§ EXCERPTED RECORDS:
(* ===== verification/Repositories.v ===== *)
(** * The statements of the other repositories, executed

    [internal/store/{credentials,mailboxes,accounts,users,sessions}.go]: the
    columns, the texts of the writes and of the lookups by ID, and the scans.
    A type class says what a repository's texts have to be for its records to
    be stored, found and deleted by their ID; each repository is an instance,
    and every write of the repositories is shown to do what [Directory] and
    [AdminStore] say, on either engine. *)

From stdpp Require Import base gmap strings list sorting.
From Stdlib Require Import ZArith Lia Ascii.
From S2P Require Import Prelude GoStrings GoStringsFacts Utf8 StoreModels MessageStore MessageQueue Directory DirectoryProps AdminStore AdminStoreProps AdminAuth Sql AuditLog.
From S2P Require Import MessageList JsonList SqlText Statements DirectoryApi.

Open Scope Z_scope.

(** ** Values *)

Definition null_int (o : option Z) : SqlValue := match o with Some n => VInt n | None => VNull end.
Definition scan_null_int (v : SqlValue) : option (option Z) :=
  match v with VInt n => Some (Some n) | VNull => Some None | _ => None end.
(* ===== verification/QueueApiProps.v ===== *)
(** * What the management API does to the queue, and what it shows of it *)

From stdpp Require Import base gmap strings list sorting.
From Stdlib Require Import ZArith Lia.
From S2P Require Import Prelude GoStrings GoFloat StoreModels MessageStore MessageQueue QueueProps Directory DirectoryProps Policy Sql.
From S2P Require Import Password AdminStore AdminAuth AuditLog Diagnostics MessageList Api DirectoryApi DirectoryApiProps ApiSecrecy QueueApi.

Open Scope Z_scope.

(** ** Operator actions as statements *)

Inductive QueueAction := Retry | Park | Discard.

Definition request_of (k : QueueAction) (id : string) : QRequest :=
  match k with Retry => RetryMessage id | Park => HoldMessage id | Discard => DeleteMessage id end.

Definition action_name (k : QueueAction) : string :=
  match k with Retry => "message.retry" | Park => "message.hold" | Discard => "message.delete" end.

Definition statement_of (k : QueueAction) (id : string) (io io_get : option string) (now : Z) (db : DB) : result StoreError unit * DB :=
  match k with Retry => Requeue io io_get now id db | Park => Hold io io_get now id db | Discard => Delete io io_get id db end.
(** ** Witnesses *)

Lemma responses_are_hardened_witness :
  exists r status h, (chain (fun c => c) "r1" (writeJSON 200 (Some "{}")) Returns).1 = Some r /\ rs_sent r = Some (status, h) /\
    h !! "X-Content-Type-Options" = Some "nosniff".
Proof.
  destruct (responses_are_hardened (fun c => c) "r1" (writeJSON 200 (Some "{}")) Returns) as (r & st & h & H1 & H2 & H3 & _).
  - intros k v H. unfold writeJSON in H. simpl in H. rewrite !elem_of_cons, elem_of_nil in H. unfold protections. simpl. rewrite !elem_of_cons, elem_of_nil.
    destruct H as [[= -> ->]|[[= -> ->]|[H|[H|[]]]]]; try discriminate H; by intros [|[|[|[|[|]]]]].
  - discriminate.
  - exists r, st, h. split; [exact H1|]. split; [exact H2|]. apply H3. unfold protections. simpl. rewrite !elem_of_cons. auto.
Defined.

Section Sample.
#[local] Existing Instances api_case api_mail api_net api_fmt api_collation api_hasher exact_float no_url.

Lemma safe_methods_change_nothing_witness : (ask (GetMailbox "b1")).2 = api_db /\ px_store (ask_queue (GetMessageBody "m1") (mail_db "body")).2 = px_store (mail_db "body").
Proof.
  split.
  - exact (proj1 (safe_methods_change_nothing None (fun _ => Err "no entropy") None "smtp" "graph" "10.0.0.1" "curl" (fun _ => None) (fun _ => "") "dev" sqliteDialect
      "smtp:587" "https://graph" calm admin_session api_db (fun n x => eq_refl)) (GetMailbox "b1") eq_refl).
  - exact (proj1 (proj2 (proj2 (safe_methods_change_nothing None (fun _ => Err "no entropy") None "smtp" "graph" "10.0.0.1" "curl" (fun _ => None) (fun _ => "") "dev" sqliteDialect
      "smtp:587" "https://graph" calm admin_session (mail_db "body") (fun n x => eq_refl)) (GetMessageBody "m1") eq_refl))).
Defined.
End Sample.
Definition runGenkey (args : list string) (db : CmdDB) : CmdRun :=
  match flag_Parse ParseDuration genkey_flags args with
  | Err e => failed db (CmdFlags e)
  | Ok (fs, _) =>
      match GenerateKey rand (flag_string fs "id") with
      | Err e => failed db (CmdRandom e)
      | Ok spec => printed db (if flag_bool fs "quiet" then spec +:+ nl else genkey_help spec)
      end
  end.

Definition passwd_flags : FlagSet := list_to_map [("password", FlagString "")].

Definition runPasswd (args : list string) (db : CmdDB) : CmdRun :=
  match flag_Parse ParseDuration passwd_flags args with
  | Err e => failed db (CmdFlags e)
  | Ok (fs, _) =>
      match chosen_password (flag_string fs "password") with
      | Err e => failed db (CmdRandom e)
      | Ok (value, generated) =>
          match ph_hash value with
          | Err e => failed db (CmdCrypto e)
          | Ok hash => printed db ((if generated then "password: " +:+ value +:+ nl else "") +:+ "hash:     " +:+ hash +:+ nl)
          end
      end
  end.

(** *** healthcheck, licenses, version *)

Definition healthcheck_flags : FlagSet :=
  list_to_map [("url", FlagString "http://127.0.0.1:8080/readyz"); ("timeout", FlagDuration 5000000000)].

(** [get] sends the request: the status code and line of the answer. *)
Definition runHealthcheck (newRequest : string -> option string) (get : Z -> string -> result string (Z * string))
    (args : list string) (db : CmdDB) : CmdRun :=
  match flag_Parse ParseDuration healthcheck_flags args with
  | Err e => failed db (CmdFlags e)
  | Ok (fs, _) =>
      let url := flag_string fs "url" in
      match newRequest url with
      | Some e => failed db (CmdText e)
      | None =>
          match get (flag_duration fs "timeout") url with
          | Err e => failed db (CmdText ("the proxy is not answering: " +:+ e))
          | Ok (code, status) =>
              if code =? 200 then printed db "" else failed db (CmdText ("the proxy reports " +:+ status))
          end
      end
  end.

Definition runLicenses (notices : string) (args : list string) (db : CmdDB) : CmdRun :=
  match flag_Parse ParseDuration ∅ args with
  | Err e => failed db (CmdFlags e)
  | Ok (_, []) => printed db notices
  | Ok (_, _) => failed db (CmdText "licenses takes no arguments")
  end.

Definition runVersion (info : Info) (args : list string) (db : CmdDB) : CmdRun :=
  match flag_Parse ParseDuration ∅ args with
  | Err e => failed db (CmdFlags e)
  | Ok _ => printed db (Info_String info +:+ nl)
  end.

(** *** serve *)

Inductive Level := LevelDebug | LevelInfo | LevelWarn | LevelError.

Definition parseLevel (level : string) : Level :=
  let l := ToLower level in
  if bool_decide (l = "debug") then LevelDebug
  else if bool_decide (l = "warn") || bool_decide (l = "warning") then LevelWarn
  else if bool_decide (l = "error") then LevelError
  else LevelInfo.

(** [newLogger]: the level, and whether the format is text. *)
Definition newLogger (l : Log) : Level * bool := (parseLevel (lg_Level l), EqualFold (lg_Format l) "text").

Definition serve_flags : FlagSet := list_to_map [("config", FlagString "config.yaml"); ("check", FlagBool false)].

(** [steps] are the parts of [app.New], [served] is what [App.Run] returned. *)
Definition runServe (steps : Config -> Steps) (served : Config -> option string) (args : list string) (db : CmdDB) : CmdRun :=
  match flag_Parse ParseDuration serve_flags args with
  | Err e => failed db (CmdFlags e)
  | Ok (fs, _) =>
      match Load (flag_string fs "config") with
      | Err e => failed db (CmdLoad e)
      | Ok cfg =>
          if flag_bool fs "check" then mkCmdRun None "" (bool_decide (Warnings cfg <> [])) db
          else match (app_New cfg (steps cfg)).1 with
          | Some e => failed db (CmdText e)
          | None => match served cfg with Some e => failed db (CmdText e) | None => printed db "" end
          end
      end
  end.

(** *** main *)

Record command := mkCommand { cm_name : string; cm_summary : string; cm_run : list string -> CmdDB -> CmdRun }.

(** [%-10s] *)
Definition pad (n : nat) (s : string) : string := s +:+ unbytes (replicate (n - String.length s) SP).

Definition usage (info : Info) (commands : list command) : string :=
  "smtp-auth-proxy " +:+ in_Version info +:+ nl +:+ nl
  +:+ "Usage:" +:+ nl +:+ "  smtp-auth-proxy <command> [flags]" +:+ nl +:+ nl +:+ "Commands:" +:+ nl
  +:+ String.concat "" ((fun c => "  " +:+ pad 10 (cm_name c) +:+ " " +:+ cm_summary c +:+ nl) <$> commands)
  +:+ nl +:+ "Run 'smtp-auth-proxy <command> -h' for command flags." +:+ nl.

Definition run_command (info : Info) (commands : list command) (args : list string) (db : CmdDB) : CmdRun :=
  match args with
  | [] => failed db (CmdText "no subcommand given")
  | name :: args =>
      if bool_decide (name ∈ ["-h"; "--help"; "help"]) then printed db (usage info commands)
      else match List.find (fun c => bool_decide (cm_name c = name)) commands with
      | Some c => cm_run c args db
      | None => failed db (CmdText ("unknown subcommand " +:+ Quote name))
      end
  end.

(** [realMain]: the exit status. *)
Definition exit_status (r : CmdRun) : Z :=
  match cr_error r with
  | None | Some (CmdFlags FlagHelp) => 0
  | Some _ => 1
  end.
End Commands.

§ BRIEF:
Starting at the line above that contains "Definition runGenkey (args", repeat each line exactly up to and including the line that contains "(value, generated) =>", and stop there.

§ ANSWER SPACE:
Definition runGenkey (args : list string) (db : CmdDB) : CmdRun :=
  match flag_Parse ParseDuration genkey_flags args with
  | Err e => failed db (CmdFlags e)
  | Ok (fs, _) =>
      match GenerateKey rand (flag_string fs "id") with
      | Err e => failed db (CmdRandom e)
      | Ok spec => printed db (if flag_bool fs "quiet" then spec +:+ nl else genkey_help spec)
      end
  end.

Definition passwd_flags : FlagSet := list_to_map [("password", FlagString "")].

Definition runPasswd (args : list string) (db : CmdDB) : CmdRun :=
  match flag_Parse ParseDuration passwd_flags args with
  | Err e => failed db (CmdFlags e)
  | Ok (fs, _) =>
      match chosen_password (flag_string fs "password") with
      | Err e => failed db (CmdRandom e)
      | Ok (value, generated) =>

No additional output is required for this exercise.